Sindh Local Government Minister Syed Nasir Hussain Shah provided information to this effect while responding in the house to a call-attention notice of opposition legislator Syed Abdul Rasheed of the Muttahida Majlis-e-Amal.

Speaking on the occasion, he said that the issue of water shortage in the city had been of much importance as the people had been facing this problem mainly because of a less quantity of bulk water being supplied to Karachi compared to water demand in the city.

Shah said the chief minister had envisaged a scheme to replace the outdated water supply system bringing water from the Hub Dam source to Karachi so as to plug leakages. He claimed that up to 200,000 gallons of water was distributed daily on a free of charge basis from the Sakhi Hassan water supply hydrant to needy people who lived in the areas without proper infrastructure for a water supply. He said that up to 78 percent of water from this hydrant was supplied to areas which did not have a regular water supply infrastructure.

He said the managing-director of the Karachi Water & Sewerage Board had been meeting the concerned lawmakers of the house regarding the issue of water supply in the city, and the chief of the water utility would continue to hold such meetings and in this regard he would himself go to the MPAs to meet them.

Speaking on the occasion, opposition legislator Shahnawaz Jadoon of the Pakistan Tehreek-e-Insaf said areas of the city in his constituency had been completely without water supply for the last four months.

He said that his constituency had been on the brink of ethnic riots owing to the issue of the water shortage. He said that people in the city would be compelled to forcibly close the Native Jetty Bridge under the protest drive against the water shortage.

The local government minister said that the provincial government had been working on the plan for the bulk K-IV water supply scheme and a sea water desalination plant to overcome the water shortage in the city.

Quackery

Earlier, speaking during the question hour of the session, Health Minister Dr Azra Fazal Pechuho informed the house that some 198 clinics had been closed in the province under the provincial government’s drive against quackery.

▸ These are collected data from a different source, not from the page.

(* ===== verification/Stats.v ===== *)
(** * The statistics handlers: [stats.go], [host_stats.go], [container_stats.go]

    Three handlers of one shape: a set-up from the message, goroutines around a
    pipe (the machine of [PipeStream] with the scanner's default, lines), and
    a loop that every second collects samples and writes a line.  [turns] is
    that loop; the handlers differ in what they collect. *)

From Stdlib Require Import ZArith Ascii.
From S2P Require Import Prelude GoStd Json JsonDecode Values Jwt Config Auth Handshake Wire Bufio PipeStream StatsJson StatsData.

(** ** Set-up *)

Definition pathParts (path : string) : list string :=
  let path := TrimPrefix path "/" in
  let path := TrimSuffix path "/" in
  Split "/" path.

(** The identifier in a path of three parts. *)
Definition path_id (path : string) : string :=
  let parts := pathParts path in
  if length parts =? 3 then default "" (parts !! 2) else "".

Section setup.
Context {K : Type} `{!JWT K} `{!URLParser}.
Implicit Types c : config K.

(** [parseRequestToken]: neither the host nor the validity is looked at. *)
Definition parseRequestToken c (tokenString : string) : option Token * option error :=
  if String.eqb tokenString "" then (None, Some (OtherError "No JWT token provided"))
  else jwt_Parse tokenString (ParsedPublicKey c).

(** The entries of a claim that are strings. *)
Definition string_entries (m : gmap string value) : gmap string string := omap as_string m.

(** [StatsHandler.Handle] before its client: the id of the container, or none. *)
Definition Stats_setup (initialMessage : string) : outcome (early + string) :=
  match url_Parse initialMessage with
  | Err _ => Val (inl BadURL)
  | Ok requestUrl => Val (inr (path_id (Path requestUrl)))
  end.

She said the Sindh Healthcare Commission had taken action against four doctors in the province as two of them had been involved in unauthorised operations of clinics, while one such doctor had been performing surgeries related to genecology cases without having a specialized degree in the field.

She said that warning letters had been issued to some 500 doctors in the province for their involvement in unauthorized health treatment services. The health minister said 12 dialysis machines had been purchased for a government-run hospital in Larkana. She said separate dialysis machines were being utilised for patients suffering from HIV and hepatitis.

He said that when the province-wise data of dengue patients were analyzed, it was determined that there were more dengue patients in Punjab than in Sindh.

She said Punjab had 2,500 such cases, Islamabad alone had over 1,900 such cases, while there had been 2,838 cases in Khyber Pakhtunkhwa. She said that Punjab had witnessed more deaths due to dengue cases as compared to any other province.